▶ WHAT IS EXPECTED: Beginning at the line that contains "Proof. eexists. vm_compute. reflexivity. Qed.", transcribe the remaining lines of the listing exactly; include the final line and omit everything before.

▶ DATA SHOWN:
Lemma handshake_agrees_witness :
  ∃ reply key,
    answer sample_guest (hello_payload sample_host) (sample_nonce 12 7) =
      (Ok (reply, agreed sample_host sample_guest key false), set_used sample_guest None) ∧
    complete sample_host reply = (Ok (agreed sample_host sample_guest key true), set_used sample_host None).
Proof.
  destruct (handshake_agrees "room" (cp "Ada") (cp "Bob") sample_identity None [1] [2]
    (sample_nonce 16 1) (sample_nonce 16 2) (sample_nonce 12 7)) as (reply & key & H1 & H2 & _).
  1-3: by repeat constructor.
  - reflexivity.
  - exact sample_identity_ok.
  - exact I.
  - exists reply, key. split; [exact H1 | exact H2].
Defined.

Lemma sample_completes :
  ∃ s, complete sample_host sample_reply = (Ok s, set_used sample_host None).
Proof. eexists. vm_compute. reflexivity. Qed.

Lemma complete_requires_proof_witness :
  complete (set_used sample_host None) sample_reply = (Err HandshakeFailedError, set_used sample_host None).
Proof.
  destruct sample_completes as [s Hs].
  destruct (complete_requires_proof sample_host sample_reply s _ Hs)
    as (? & ? & ? & ? & ? & ? & ? & ? & ? & ? & ? & ? & ? & ? & ? & ? & H).
  exact (H sample_reply).
Defined.

Lemma transcript_binds_witness :
  Some (sample_nonce 32 9) = Some (sample_nonce 32 9) ∧ sample_nonce 16 1 = sample_nonce 16 1.
Proof.
  destruct (transcript_binds "room" (sample_nonce 32 1) (sample_nonce 16 1) (sample_nonce 32 2) (sample_nonce 16 2)
    (Some (sample_nonce 32 9)) None (sample_nonce 32 1) (sample_nonce 16 1) (sample_nonce 32 2)
    (sample_nonce 16 2) (Some (sample_nonce 32 9)) None) as (_ & H & _); try reflexivity; try exact I.
  by split.
Defined.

▶ REPLY:
Proof. eexists. vm_compute. reflexivity. Qed.

Lemma complete_requires_proof_witness :
  complete (set_used sample_host None) sample_reply = (Err HandshakeFailedError, set_used sample_host None).
Proof.
  destruct sample_completes as [s Hs].
  destruct (complete_requires_proof sample_host sample_reply s _ Hs)
    as (? & ? & ? & ? & ? & ? & ? & ? & ? & ? & ? & ? & ? & ? & ? & ? & H).
  exact (H sample_reply).
Defined.

Lemma transcript_binds_witness :
  Some (sample_nonce 32 9) = Some (sample_nonce 32 9) ∧ sample_nonce 16 1 = sample_nonce 16 1.
Proof.
  destruct (transcript_binds "room" (sample_nonce 32 1) (sample_nonce 16 1) (sample_nonce 32 2) (sample_nonce 16 2)
    (Some (sample_nonce 32 9)) None (sample_nonce 32 1) (sample_nonce 16 1) (sample_nonce 32 2)
    (sample_nonce 16 2) (Some (sample_nonce 32 9)) None) as (_ & H & _); try reflexivity; try exact I.
  by split.
Defined.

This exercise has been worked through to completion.